(** * RLgraph / YARL distributed execution: the Ray worker and executor

    A shallow embedding of
      - [rlgraph/execution/ray/ray_worker.py]  (class [RayWorker]) and
      - [yarl/execution/ray/ray_executor.py]   (class [RayExecutor]),
    followed by the properties of the rollout loop, of the batch
    post-processor and of the statistics report.

    Conventions of the embedding.
      - Python [int] is [Z]; list positions produced by [range_] are [nat].
      - Rewards, discounts and clock readings are Python floats in the source;
        they are embedded as exact rationals [Q], so every statement about
        their values is a statement of exact arithmetic.
      - Observations and preprocessed observations are both numpy arrays in
        the source; they share one type [State].
      - The environment, the agent, numpy and the compression helper are
        external: they are interfaces (type classes) here.
      - Exceptions are values of [exn]; a computation that may raise returns a
        [result].  Unbounded loops take fuel and return [None] when it runs
        out; [rollout_loop_spec] shows that the fuel chosen by
        [execute_and_get_timesteps] always suffices. *)

From stdpp Require Import base list strings gmap.
From Stdlib Require Import ZArith QArith Qabs Qminmax Lia Lqa.

Close Scope Q_scope.

(** ** Python exceptions and the error monad *)

Inductive exn : Type :=
| UnboundLocalError
| ValueError
| IndexError
| ZeroDivisionError.

Inductive result (A : Type) : Type :=
| Ok (a : A)
| Raise (e : exn).

Arguments Ok {A} a.
Arguments Raise {A} e.

Definition bind {A B : Type} (m : result A) (k : A -> result B) : result B :=
  match m with
  | Ok a => k a
  | Raise e => Raise e
  end.

Notation "x <- m ;; k" := (bind m (fun x => k))
  (at level 100, m at next level, right associativity).

(** ** Python lists *)

Module Py.

(** [l[i]] for a non-negative position. *)
Definition getitem {A : Type} (l : list A) (i : nat) : result A :=
  match l !! i with
  | Some x => Ok x
  | None => Raise IndexError
  end.

(** [l[i] = x] for a non-negative position. *)
Definition setitem {A : Type} (l : list A) (i : nat) (x : A) : result (list A) :=
  if decide (i < length l)%nat then Ok (<[i:=x]> l) else Raise IndexError.

(** [len(l)]. *)
Definition len {A : Type} (l : list A) : Z := Z.of_nat (length l).

(** The first position of the slice [l[k:]]: a negative [k] counts from the
    end and both ends are clamped. *)
Definition slice_start {A : Type} (l : list A) (k : Z) : nat :=
  Z.to_nat (if (k <? 0)%Z then Z.max (len l + k) 0 else k).

(** [del l[k:]]. *)
Definition del_from {A : Type} (l : list A) (k : Z) : list A :=
  take (slice_start l k) l.

(** [range_(stop)] and [range_(start, stop)] for [0 <= start]. *)
Definition range_ (stop : Z) : list nat := seq 0 (Z.to_nat stop).
Definition range2 (start stop : Z) : list nat :=
  seq (Z.to_nat start) (Z.to_nat (stop - start)).

(** [l[-1]]. *)
Definition last_item {A : Type} (l : list A) : result A :=
  match last l with
  | Some x => Ok x
  | None => Raise IndexError
  end.

(** [sum(l)]. *)
Definition sum (l : list Q) : Q := foldl Qplus 0%Q l.

End Py.

(** ** numpy reductions *)

Module Np.

(** [np.min] and [np.max] raise [ValueError] on an empty sequence
    ("zero-size array to reduction operation ... which has no identity"). *)
Definition min (l : list Q) : result Q :=
  match l with
  | [] => Raise ValueError
  | x :: l' => Ok (foldl Qmin x l')
  end.

Definition max (l : list Q) : result Q :=
  match l with
  | [] => Raise ValueError
  | x :: l' => Ok (foldl Qmax x l')
  end.

(** [np.mean] of a non-empty sequence. *)
Definition mean (l : list Q) : Q := (Py.sum l / inject_Z (Py.len l))%Q.

(** [np.ones_like]. *)
Definition ones_like (l : list Q) : list Q := map (fun _ => 1%Q) l.

End Np.

(** ** External collaborators *)

(** The simulation handle: [reset()] and [step(actions=...)], each acting on
    the environment's own state [Env]. The [info] of [step] is never read. *)
Class Environment (Env State Act : Type) : Type := {
  env_reset : Env -> Env * State;
  env_step : Env -> Act -> Env * (State * Q * bool)
}.

(** The transitions handed to [agent.update]. *)
Record UpdateBatch (State Act : Type) : Type := mkUpdateBatch {
  ub_states : list State;
  ub_actions : list Act;
  ub_rewards : list Q;
  ub_terminals : list bool;
  ub_next_states : list State;
  ub_importance_weights : list Q
}.

Arguments mkUpdateBatch {State Act}.
Arguments ub_rewards {State Act}.

(** The agent handle. [get_action] is called with
    [extra_returns="preprocessed_states"] and so returns the action and the
    preprocessed state; [agent_update] returns the per-item loss (its first
    result is dropped by the caller). [force_batch] is the method of the
    agent's [preprocessed_state_space]. *)
Class Agent (Agt State Act : Type) : Type := {
  agent_reset : Agt -> Agt;
  get_action : Agt -> State -> bool -> Agt * (Act * State);
  preprocess_states : Agt -> State -> Agt * State;
  force_batch : Agt -> State -> State;
  agent_update : Agt -> UpdateBatch State Act -> Agt * list Q
}.

(** numpy on observations, and [ray_compress]. *)
Class Arrays (State Blob : Type) : Type := {
  zeros_like : State -> State;
  squeeze : State -> State;
  ray_compress : State -> Blob
}.

(** ** The batch post-processor *)

Section NStep.

Context {State : Type}.

(** The body of [for j in range_(1, self.n_step_adjustment)], over the
    positions [js] still to visit. *)
Fixpoint n_step_fold (js : list nat) (i : nat) (discount : Q)
    (states : list State) (rewards : list Q) (terminals : list bool)
  : result (list State * list Q) :=
  match js with
  | [] => Ok (states, rewards)
  | j :: js' =>
      s <- Py.getitem states (i + j);;
      states' <- Py.setitem states i s;;
      ri <- Py.getitem rewards i;;
      rij <- Py.getitem rewards (i + j);;
      rewards' <- Py.setitem rewards i (ri + Qpower discount (Z.of_nat j) * rij)%Q;;
      t <- Py.getitem terminals (i + j);;
      if t : bool then Ok (states', rewards')
      else n_step_fold js' i discount states' rewards' terminals
  end.

(** The body of [for i in range_(len(rewards) - self.n_step_adjustment + 1)]. *)
Fixpoint n_step_loop (positions : list nat) (n : Z) (discount : Q)
    (states : list State) (rewards : list Q) (terminals : list bool)
  : result (list State * list Q) :=
  match positions with
  | [] => Ok (states, rewards)
  | i :: positions' =>
      t <- Py.getitem terminals i;;
      if t : bool then n_step_loop positions' n discount states rewards terminals
      else
        folded <- n_step_fold (Py.range2 1 n) i discount states rewards terminals;;
        n_step_loop positions' n discount folded.1 folded.2 terminals
  end.

(** What the two loops are meant to leave at position [i], read off the
    arrays as they were BEFORE the block: the reward at [i] plus
    [discount^j * rewards[i+j]] for the [j] of [js] in turn, stopping after
    the first [j] whose transition is terminal ... *)
Fixpoint folded_reward (js : list nat) (i : nat) (discount : Q)
    (rewards : list Q) (terminals : list bool) (acc : Q) : Q :=
  match js with
  | [] => acc
  | j :: js' =>
      let acc' :=
        (acc + Qpower discount (Z.of_nat j) * default 0%Q (rewards !! (i + j)%nat))%Q in
      if default false (terminals !! (i + j)%nat) then acc'
      else folded_reward js' i discount rewards terminals acc'
  end.

(** ... and the entry of [states] at the last [j] visited. *)
Fixpoint folded_state (js : list nat) (i : nat) (states : list State)
    (terminals : list bool) (cur : State) : State :=
  match js with
  | [] => cur
  | j :: js' =>
      let cur' := default cur (states !! (i + j)%nat) in
      if default false (terminals !! (i + j)%nat) then cur'
      else folded_state js' i states terminals cur'
  end.

(** Positions whose own transition is terminal are skipped. *)
Definition adjusted_reward (n : Z) (discount : Q) (rewards : list Q)
    (terminals : list bool) (i : nat) : option Q :=
  match rewards !! i with
  | Some ri =>
      Some (if default false (terminals !! i) then ri
            else folded_reward (Py.range2 1 n) i discount rewards terminals ri)
  | None => None
  end.

Definition adjusted_state (n : Z) (states : list State) (terminals : list bool)
    (i : nat) : option State :=
  match states !! i with
  | Some si =>
      Some (if default false (terminals !! i) then si
            else folded_state (Py.range2 1 n) i states terminals si)
  | None => None
  end.

End NStep.

(** The five per-field arrays of a trajectory. *)
Record Trajectory (State Act : Type) : Type := mkTrajectory {
  tr_states : list State;
  tr_actions : list Act;
  tr_rewards : list Q;
  tr_next_states : list State;
  tr_terminals : list bool
}.

Arguments mkTrajectory {State Act}.
Arguments tr_states {State Act}.
Arguments tr_actions {State Act}.
Arguments tr_rewards {State Act}.
Arguments tr_next_states {State Act}.
Arguments tr_terminals {State Act}.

========================================================================

Work instruction: The required result is an exact repeat of the records above from the line containing "else folded_reward (Py.range2" to their final line.

Reply:
            else folded_reward (Py.range2 1 n) i discount rewards terminals ri)
  | None => None
  end.

Definition adjusted_state (n : Z) (states : list State) (terminals : list bool)
    (i : nat) : option State :=
  match states !! i with
  | Some si =>
      Some (if default false (terminals !! i) then si
            else folded_state (Py.range2 1 n) i states terminals si)
  | None => None
  end.

End NStep.

(** The five per-field arrays of a trajectory. *)
Record Trajectory (State Act : Type) : Type := mkTrajectory {
  tr_states : list State;
  tr_actions : list Act;
  tr_rewards : list Q;
  tr_next_states : list State;
  tr_terminals : list bool
}.

Arguments mkTrajectory {State Act}.
Arguments tr_states {State Act}.
Arguments tr_actions {State Act}.
Arguments tr_rewards {State Act}.
Arguments tr_next_states {State Act}.
Arguments tr_terminals {State Act}.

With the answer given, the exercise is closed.